◆ Goal of the exercise: Please give back only the lines below from the one containing "destruct (Rgt_dec _ c) as [Hgt | _]; [exfalso;" to the one containing "fold diff. fold mag.", each repeated word for word, both ends included.

◆ Data to process:

- - - - -

(** X9. What [view_cart] shows is what [checkout] then charges. On a cart
    that is not empty [view_cart] ends as [checkout] would, by returning or
    by [OverflowError]; and when they return, the item lines of both carry
    the same names, quantities and line totals in the same order, and the
    total shown last by [view_cart] is the amount due on the receipt. *)
Theorem view_cart_agrees_with_checkout
    (float_sum : list float → float) (h : heap) (its : list CartItem) :
  its ≠ [] →
  (view_cart float_sum h its).2 = (checkout float_sum h its).2 ∧
  ((checkout float_sum h its).2 = Returned →
   ∃ totals t,
     (view_cart float_sum h its).1 =
       ShowCartHeader :: zip_with (cart_line h) its totals ++ [ShowCartTotal t] ∧
     (checkout float_sum h its).1.2 =
       MsgFinalCheckout :: zip_with (receipt_line h) its totals
         ++ [MsgTotalDue t; MsgThankYou]).
Proof.
  intros Hne. destruct (mapM (get_total_price h) its) as [totals|] eqn:Htot.
  - pose proof (checkout_returns float_sum h its totals Htot) as Hret.
    assert (is_Some (total_price float_sum h its)) as [t Ht].
    { unfold total_price. rewrite Htot. by destruct totals. }
    assert (Hview : view_cart float_sum h its =
              (ShowCartHeader :: zip_with (cart_line h) its totals ++ [ShowCartTotal t], Returned)).
    { destruct its as [|a its]; [done|]. unfold view_cart.
      by rewrite (view_cart_loop_returned h (a :: its) totals Htot), Ht. }
    rewrite Hview, Hret. split; [done|]. intros _.
    destruct (checkout_receipt float_sum h its Hne Hret) as (totals' & t' & Htot' & Ht' & Hout).
    exists totals, t. split; [done|]. rewrite Hout. congruence.
  - destruct (line_totals_None h its Htot) as (pre & x & post & totals & -> & Hpre & Hx).
    destruct (checkout_raises float_sum h pre post x totals Hpre Hx) as [Ho _].
    rewrite Ho. split; [|done]. unfold view_cart.
    destruct (pre ++ x :: post) as [|a l] eqn:Heq; [by destruct pre|].
    rewrite <- Heq. by rewrite (view_cart_loop_raised h pre post x totals Hpre Hx).
Qed.

Lemma view_cart_agrees_with_checkout_witness :
  (view_cart sum_left (objs bulk) (items bulk)).2 = (checkout sum_left (objs bulk) (items bulk)).2 ∧
  ((checkout sum_left (objs bulk) (items bulk)).2 = Returned →
   ∃ totals t,
     (view_cart sum_left (objs bulk) (items bulk)).1 =
       ShowCartHeader :: zip_with (cart_line (objs bulk)) (items bulk) totals
         ++ [ShowCartTotal t] ∧
     (checkout sum_left (objs bulk) (items bulk)).1.2 =
       MsgFinalCheckout :: zip_with (receipt_line (objs bulk)) (items bulk) totals
         ++ [MsgTotalDue t; MsgThankYou]).
Proof.
  apply (view_cart_agrees_with_checkout sum_left (objs bulk) (items bulk)). by vm_compute.
Defined.

(** ** [Store.list_products] *)

Lemma list_products_loop_lookup h i (ps : list ref) k :
  list_products_loop h i ps !! k =
    (λ r, ShowProduct (i + k) (name (h r)) (price (h r)) (stock (h r))) <$> ps !! k.
Proof.
  revert i k. induction ps as [|r ps IH]; intros i k; simpl; [done|].
  destruct k as [|k]; simpl.
  - by rewrite Nat.add_0_r.
  - rewrite IH. by rewrite Nat.add_succ_r.
Qed.

Lemma list_products_loop_length h i (ps : list ref) :
  length (list_products_loop h i ps) = length ps.
Proof. revert i. induction ps as [|r ps IH]; intros i; simpl; [done|]. by rewrite IH. Qed.

(** X10. [list_products] numbers the products from 1 in the order of the
    catalog: the product at position [k] (from 0) is shown on line [k + 1]
    under the number [k + 1], with its name, price and stock; the listing
    has one line more than the catalog has products (the heading, or the
    notice that there is no product). *)
Theorem list_products_numbering (h : heap) (ps : list ref) (k : nat) (r : ref) :
  ps !! k = Some r →
  list_products h ps !! S k =
    Some (ShowProduct (S k) (name (h r)) (price (h r)) (stock (h r))) ∧
  length (list_products h ps) = S (length ps).
Proof.
  intros Hk. destruct ps as [|r0 ps]; [done|]. unfold list_products. split.
  - change ((ShowProductsHeader :: list_products_loop h 1 (r0 :: ps)) !! S k)
      with (list_products_loop h 1 (r0 :: ps) !! k).
    by rewrite list_products_loop_lookup, Hk.
  - simpl. by rewrite list_products_loop_length.
Qed.

Lemma list_products_numbering_witness :
  list_products (objs seeded) (products seeded) !! 2%nat =
    Some (ShowProduct 2 (name (objs seeded 1%nat)) (price (objs seeded 1%nat))
                      (stock (objs seeded 1%nat))) ∧
  length (list_products (objs seeded) (products seeded)) = S (length (products seeded)).
Proof.
  apply (list_products_numbering (objs seeded) (products seeded) 1%nat 1%nat).
  reflexivity.
Defined.

(** ** What no call changes *)

(** X11. In every state of a run, whatever call comes next: the catalog
    keeps its products and only grows at the end, every product of the
    catalog keeps its name and its price, and no stock goes up. *)
Theorem exec_keeps_products
    (float_sum : list float → float) (lower : string → string) (s : State) (o : op) :
  reachable float_sum lower any_product s →
  products s `prefix_of` products (exec float_sum lower s o) ∧
  ∀ r, r ∈ products s →
    name (objs (exec float_sum lower s o) r) = name (objs s r) ∧
    price (objs (exec float_sum lower s o) r) = price (objs s r) ∧
    stock (objs (exec float_sum lower s o) r) ≤ stock (objs s r).
Proof.
  intros Hs. pose proof (reachable_wf float_sum lower s Hs) as Hwf.
  destruct o as [n p st|p q|n| |].
  - split.
    + simpl. destruct (add_product_cases s n p st) as [[out ->]|(_ & _ & ->)]; simpl;
        [done|by apply prefix_app_r].
    + intros r Hr. simpl. rewrite (add_product_old s n p st r (wf_alloc s Hwf) Hr).
      repeat split; lia.
  - simpl. split; [done|]. intros r _. repeat split; lia.
  - simpl. split; [done|]. intros r _. repeat split; lia.
  - rewrite exec_checkout. simpl. split; [done|]. intros r _.
    rewrite checkout_heap, checkout_loop_name, checkout_loop_price.
    repeat split; try done.
    apply (checkout_loop_stock_between (objs s) (items s) r (wf_quantity s Hwf)).
  - simpl. split; [done|]. intros r _. repeat split; lia.
Qed.

Lemma exec_keeps_products_witness :
  products two_items `prefix_of` products (exec sum_left ascii_lower two_items OpCheckout) ∧
  ∀ r, r ∈ products two_items →
    name (objs (exec sum_left ascii_lower two_items OpCheckout) r) = name (objs two_items r) ∧
    price (objs (exec sum_left ascii_lower two_items OpCheckout) r) = price (objs two_items r) ∧
    stock (objs (exec sum_left ascii_lower two_items OpCheckout) r) ≤ stock (objs two_items r).
Proof.
  apply (exec_keeps_products sum_left ascii_lower two_items OpCheckout).
  apply reachable_found_any, two_items_reachable.
Defined.

(** ** The cart of the customer menu *)

(** X12. When the products put in the cart are those [find_product]
    returned, every item of the cart is for a product of the catalog, the
    one [find_product] returns for the item's name, and its quantity is at
    least 1 and at most the stock of that product. *)
Theorem cart_quantities_within_stock
    (float_sum : list float → float) (lower : string → string)
    (s : State) (item : CartItem) :
  reachable float_sum lower (found_product float_sum lower) s →
  item ∈ items s →
  product item ∈ products s ∧
  find_product lower (objs s) (products s) (item_name (objs s) item) = Some (product item) ∧
  0 < quantity item ∧ quantity item ≤ stock (objs s (product item)).
Proof.
  intros Hs Hin.
  pose proof (reachable_wf float_sum lower s (reachable_found_any float_sum lower s Hs)) as Hwf.
  destruct (reachable_menu_inv float_sum lower s Hs) as [Hfound Hbound _].
  repeat split.
  - by apply (wf_refs s Hwf).
  - by apply Hfound.
  - by apply (wf_quantity s Hwf).
  - by apply Hbound.
Qed.

Lemma cart_quantities_within_stock_witness :
  product (mkCartItem 0%nat 3) ∈ products two_items ∧
  find_product ascii_lower (objs two_items) (products two_items)
    (item_name (objs two_items) (mkCartItem 0%nat 3)) = Some (product (mkCartItem 0%nat 3)) ∧
  0 < quantity (mkCartItem 0%nat 3) ∧
  quantity (mkCartItem 0%nat 3) ≤ stock (objs two_items (product (mkCartItem 0%nat 3))).
Proof.
  apply (cart_quantities_within_stock sum_left ascii_lower two_items (mkCartItem 0%nat 3)).
  - apply two_items_reachable.
  - by left.
Defined.

Lemma found_product_own_name lower s p n :
  find_product lower (objs s) (products s) n = Some p →
  find_product lower (objs s) (products s) (name (objs s p)) = Some p.
Proof.
  intros Hn. destruct (find_product_Some lower _ _ _ _ Hn) as [_ Hlow].
  by rewrite (find_product_lower lower _ _ _ n).
Qed.
(** C3, as amended.  When a repulsion point is supplied, after [update]
    with at least one round every boundary point is the outcome of the
    pointer push on its clamped position: a clamped point 100 or more away
    from the repulsion point is left where it is; one exactly on the
    repulsion point is left there, at distance 0; one nearer than 100 and at
    least [underflowRadius] away ends at distance 100 exactly, along the same
    direction.  (Nothing is said of a clamped point nearer than
    [underflowRadius] without being on the repulsion point.) *)
Theorem update_repulsion (scene : Scene) (iterations : nat) (b : Blob.t)
    (pw : Vector2.t) :
  (1 <= iterations)%nat ->
  pointerWorld scene = Some pw ->
  Forall
    (fun p =>
       exists q0,
         let q := BlobPoint.keepInBounds (width scene) (height scene) q0 in
         p = BlobPoint.collideWithPointer (Some pw) q /\
         (100 <= pointerDistance q pw ->
          p = q /\ 100 <= pointerDistance p pw) /\
         (BlobPoint.pos q = pw -> p = q /\ pointerDistance p pw = 0) /\
         (underflowRadius <= pointerDistance q pw < 100 ->
          pointerDistance p pw = 100 /\
          BlobPoint.pos p =
            Vector2.add pw
              (Vector2.scale (Vector2.subtract (BlobPoint.pos q) pw)
                 (100 / pointerDistance q pw))))
    (Blob.points (Blob.update scene iterations b)).
Proof.
  intros Hit Hpw. apply Forall_forall. intros p Hin.
  apply list_elem_of_In in Hin.
  destruct (update_last_collide scene iterations b p Hit Hin) as [q0 ->].
  exists q0. cbn zeta. unfold Blob.collide. rewrite Hpw.
  set (q := BlobPoint.keepInBounds (width scene) (height scene) q0).
  destruct (collideWithPointer_regimes pw q) as (Hfar & Hon & Hpush).
  split; [reflexivity |]. split; [| split].
  - intros H. rewrite (Hfar H). split; [reflexivity | exact H].
  - intros H. rewrite (Hon H). split; [reflexivity |].
    now rewrite pointerDistance_length, H, Vector2_subtract_self,
      Vector2_length_zero_vector.
  - intros [Hlo Hhi]. apply Hpush; [exact Hhi |].
    intros E. pose proof underflowRadius_pos as Hu.
    rewrite pointerDistance_length, E, Vector2_subtract_self,
      Vector2_length_zero_vector in Hlo. lra.
Qed.

(** ** The distance constraint *)

Lemma Vector2_length_ge_x (v : Vector2.t) : Rabs (Vector2.x v) <= Vector2.length v.
Proof.
  unfold Vector2.length. rewrite <- sqrt_Rsqr_abs.
  apply sqrt_le_1_alt. unfold Rsqr. nra.
Qed.

Lemma setLength_axis_x (a len : R) :
  a <> 0 ->
  Vector2.setLength (Vector2.mk a 0) len = Vector2.mk (a / Rabs a * len) 0.
Proof.
  intros Ha. unfold Vector2.setLength, Vector2.normalize, Vector2.scale.
  cbn [Vector2.x Vector2.y].
  assert (Hpos : 0 < a * a + 0 * 0) by nra.
  destruct (Rgt_dec (a * a + 0 * 0) 0) as [_ | Hn]; [| exfalso; apply Hn; exact Hpos].
  cbn [Vector2.x Vector2.y].
  pose proof (Vector2_length_axis_x a) as Hlen.
  unfold Vector2.length in Hlen. cbn [Vector2.x Vector2.y] in Hlen. rewrite Hlen.
  assert (Rabs a <> 0) by (apply Rabs_no_R0; exact Ha).
  f_equal; field; assumption.
Qed.

Lemma setLength_axis_y (b len : R) :
  b <> 0 ->
  Vector2.setLength (Vector2.mk 0 b) len = Vector2.mk 0 (b / Rabs b * len).
Proof.
  intros Hb. unfold Vector2.setLength, Vector2.normalize, Vector2.scale.
  cbn [Vector2.x Vector2.y].
  assert (Hpos : 0 < 0 * 0 + b * b) by nra.
  destruct (Rgt_dec (0 * 0 + b * b) 0) as [_ | Hn]; [| exfalso; apply Hn; exact Hpos].
  cbn [Vector2.x Vector2.y].
  pose proof (Vector2_length_axis_y b) as Hlen.
  unfold Vector2.length in Hlen. cbn [Vector2.x Vector2.y] in Hlen. rewrite Hlen.
  assert (Rabs b <> 0) by (apply Rabs_no_R0; exact Hb).
  f_equal; field; assumption.
Qed.

Lemma Vector2_rotate_quarter (a b : R) :
  Vector2.rotate (Vector2.mk a b) (- PI / 2) = Vector2.mk b (- a).
Proof.
  unfold Vector2.rotate. cbn [Vector2.x Vector2.y].
  replace (- PI / 2) with (- (PI / 2)) by lra.
  rewrite cos_neg, sin_neg, cos_PI2, sin_PI2. f_equal; lra.
Qed.

(** Nothing is done for a pair that is not stretched beyond [chordLength]. *)
Lemma distanceConstraint_slack (c : R) (pts : list BlobPoint.t) (i : nat)
    (cur next : BlobPoint.t) :
  pts !! i = Some cur ->
  pts !! ((i + 1) mod length pts)%nat = Some next ->
  Vector2.length (Vector2.subtract (BlobPoint.pos next) (BlobPoint.pos cur)) <= c ->
  Blob.distanceConstraint c pts i = pts.
Proof.
  intros Hi Hj Hle. unfold Blob.distanceConstraint. rewrite Hi, Hj.
  destruct (Rgt_dec _ c) as [Hgt | _]; [exfalso; unfold Rgt in Hgt; lra | reflexivity].
Qed.

Lemma distanceConstraint_stretched (c : R) (pts : list BlobPoint.t) (i : nat)
    (cur next : BlobPoint.t) :
  pts !! i = Some cur ->
  pts !! ((i + 1) mod length pts)%nat = Some next ->
  let diff := Vector2.subtract (BlobPoint.pos next) (BlobPoint.pos cur) in
  let mag := Vector2.length diff in
  c < mag ->
  Blob.distanceConstraint c pts i =
  let offset := Vector2.setLength diff ((mag - c) / 2) in
  alter (BlobPoint.accumulateDisplacement (Vector2.scale offset (-1)))
    ((i + 1) mod length pts)%nat
    (alter (BlobPoint.accumulateDisplacement offset) i pts).
Proof.
  intros Hi Hj diff mag Hlt. unfold Blob.distanceConstraint. rewrite Hi, Hj.
  fold diff. fold mag.
  destruct (Rgt_dec mag c) as [_ | Hn]; [reflexivity | exfalso; apply Hn; exact Hlt].
Qed.

Lemma fold_left_fixed {A B : Type} (f : A -> B -> A) (l : list B) (a : A) :
  (forall x, In x l -> f a x = a) -> fold_left f l a = a.
Proof.
  induction l as [| x l IH]; intros H; [reflexivity |].
  cbn [fold_left]. rewrite (H x) by (left; reflexivity).
  apply IH. intros y Hy. apply H. right. exact Hy.
Qed.

(** When no pair is stretched the whole distance loop changes nothing. *)
Lemma distanceConstraints_slack (c : R) (pts : list BlobPoint.t) :
  (forall i cur next,
     pts !! i = Some cur ->
     pts !! ((i + 1) mod length pts)%nat = Some next ->
     Vector2.length
       (Vector2.subtract (BlobPoint.pos next) (BlobPoint.pos cur)) <= c) ->
  Blob.distanceConstraints c pts = pts.
Proof.
  intros H. unfold Blob.distanceConstraints.
  apply fold_left_fixed. intros i _.
  unfold Blob.distanceConstraint.
  destruct (pts !! i) as [cur |] eqn:Hi; [| reflexivity].
  destruct (pts !! ((i + 1) mod length pts)%nat) as [next |] eqn:Hj; [| reflexivity].
  destruct (Rgt_dec _ c) as [Hgt | _]; [| reflexivity].
  exfalso. specialize (H i cur next Hi Hj). unfold Rgt in Hgt. lra.
Qed.


(** ** Loops over the indices of the ring *)


Lemma map_alter_same {A B : Type} (g : A -> B) (f : A -> A) (i : nat)
    (l : list A) :
  (forall x, g (f x) = g x) -> map g (alter f i l) = map g l.
Proof.
  intros Hg. revert i. induction l as [| x l IH]; intros [| i]; cbn;
    try reflexivity.
  - now rewrite Hg.
  - f_equal. apply IH.
Qed.

(** ** What the solver never touches *)

Lemma distanceConstraint_keeps {B : Type} (g : BlobPoint.t -> B) (c : R)
    (pts : list BlobPoint.t) (i : nat) :
  (forall o p, g (BlobPoint.accumulateDisplacement o p) = g p) ->
  map g (Blob.distanceConstraint c pts i) = map g pts.
Proof.
  intros Hg. unfold Blob.distanceConstraint.
  destruct (pts !! i); [| reflexivity].
  destruct (pts !! _); [| reflexivity].
  destruct (Rgt_dec _ _); [| reflexivity].
  rewrite !map_alter_same by (intros; apply Hg). reflexivity.
Qed.

Lemma dilate_keeps {B : Type} (g : BlobPoint.t -> B) (offset : R)
    (pts : list BlobPoint.t) (i : nat) :
  (forall o p, g (BlobPoint.accumulateDisplacement o p) = g p) ->
  map g (Blob.dilate offset pts i) = map g pts.
Proof.
  intros Hg. unfold Blob.dilate.
  destruct (Blob.dilationNormal _ _ _); [| reflexivity].
  now rewrite map_alter_same by (intros; apply Hg).
Qed.

Lemma fold_left_keeps {A B C : Type} (g : A -> C) (f : list A -> B -> list A)
    (l : list B) (pts : list A) :
  (forall pts x, map g (f pts x) = map g pts) ->
  map g (fold_left f l pts) = map g pts.
Proof.
  intros Hf. revert pts. induction l as [| x l IH]; intros pts; cbn;
    [reflexivity |].
  now rewrite IH, Hf.
Qed.

Lemma distanceConstraints_keeps {B : Type} (g : BlobPoint.t -> B) (c : R)
    (pts : list BlobPoint.t) :
  (forall o p, g (BlobPoint.accumulateDisplacement o p) = g p) ->
  map g (Blob.distanceConstraints c pts) = map g pts.
Proof.
  intros Hg. unfold Blob.distanceConstraints.
  apply fold_left_keeps. intros. now apply distanceConstraint_keeps.
Qed.

Lemma dilation_keeps {B : Type} (g : BlobPoint.t -> B) (a c : R)
    (pts : list BlobPoint.t) :
  (forall o p, g (BlobPoint.accumulateDisplacement o p) = g p) ->
  map g (Blob.dilation a c pts) = map g pts.
Proof.
  intros Hg. unfold Blob.dilation.
  apply fold_left_keeps. intros. now apply dilate_keeps.
Qed.

Lemma applyDisplacement_ppos (p : BlobPoint.t) :
  BlobPoint.ppos (BlobPoint.applyDisplacement p) = BlobPoint.ppos p.
Proof. unfold BlobPoint.applyDisplacement. now destruct (_ <? _)%nat. Qed.

Lemma collide_ppos (scene : Scene) (p : BlobPoint.t) :
  BlobPoint.ppos (Blob.collide scene p) = BlobPoint.ppos p.
Proof.
  unfold Blob.collide, BlobPoint.collideWithPointer.
  destruct (pointerWorld scene); [| reflexivity].
  now destruct (Rlt_dec _ _).
Qed.

Lemma relax_ppos (scene : Scene) (b : Blob.t) (pts : list BlobPoint.t) :
  map BlobPoint.ppos (Blob.relax scene b pts) = map BlobPoint.ppos pts.
Proof.
  unfold Blob.relax. rewrite !map_map.
  erewrite map_ext; [| intros p; rewrite collide_ppos, applyDisplacement_ppos;
                       reflexivity].
  rewrite dilation_keeps, distanceConstraints_keeps by reflexivity.
  reflexivity.
Qed.

Lemma relaxation_ppos (scene : Scene) (b : Blob.t) (iterations : nat) :
  forall pts,
    map BlobPoint.ppos (Blob.relaxation iterations scene b pts)
    = map BlobPoint.ppos pts.
Proof.
  induction iterations as [| k IH]; intros pts; cbn [Blob.relaxation];
    [reflexivity |].
  now rewrite IH, relax_ppos.
Qed.

Lemma update_length (scene : Scene) (iterations : nat) (b : Blob.t) :
  length (Blob.points (Blob.update scene iterations b)) = length (Blob.points b).
Proof.
  pose proof (relaxation_ppos scene b iterations
                (map (fun p => BlobPoint.applyGravity 1
                                 (BlobPoint.verletIntegrate 0.99 p))
                     (Blob.points b))) as H.
  apply (f_equal length) in H. rewrite !length_map in H. exact H.
Qed.


(** ** The accumulators *)

Lemma distanceConstraints_length (c : R) (pts : list BlobPoint.t) :
  length (Blob.distanceConstraints c pts) = length pts.
Proof.
  pose proof (distanceConstraints_keeps (fun _ => tt) c pts
                ltac:(reflexivity)) as H.
  apply (f_equal length) in H. now rewrite !length_map in H.
Qed.











(** ** The distance loop, point by point *)











(** ** The dilation loop, point by point *)






(** ** One round of [Blob.update], point by point *)











(** ** The dilation on degenerate and on horizontal neighbours *)

Lemma dilationNormal_coincident (offset : R) (pts : list BlobPoint.t) (i : nat)
    (prev next : BlobPoint.t) :
  pts !! ((i + length pts - 1) mod length pts)%nat = Some prev ->
  pts !! ((i + 1) mod length pts)%nat = Some next ->
  BlobPoint.pos prev = BlobPoint.pos next ->
  Blob.dilationNormal offset pts i = Some (Vector2.mk 0 0).
Proof.
  intros Hp Hn E. unfold Blob.dilationNormal. rewrite Hp, Hn, E.
  now rewrite Vector2_subtract_self, Vector2_rotate_zero, setLength_zero.
Qed.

- - - - -

◆ Task solution:
  destruct (Rgt_dec _ c) as [Hgt | _]; [exfalso; unfold Rgt in Hgt; lra | reflexivity].
Qed.

Lemma distanceConstraint_stretched (c : R) (pts : list BlobPoint.t) (i : nat)
    (cur next : BlobPoint.t) :
  pts !! i = Some cur ->
  pts !! ((i + 1) mod length pts)%nat = Some next ->
  let diff := Vector2.subtract (BlobPoint.pos next) (BlobPoint.pos cur) in
  let mag := Vector2.length diff in
  c < mag ->
  Blob.distanceConstraint c pts i =
  let offset := Vector2.setLength diff ((mag - c) / 2) in
  alter (BlobPoint.accumulateDisplacement (Vector2.scale offset (-1)))
    ((i + 1) mod length pts)%nat
    (alter (BlobPoint.accumulateDisplacement offset) i pts).
Proof.
  intros Hi Hj diff mag Hlt. unfold Blob.distanceConstraint. rewrite Hi, Hj.
  fold diff. fold mag.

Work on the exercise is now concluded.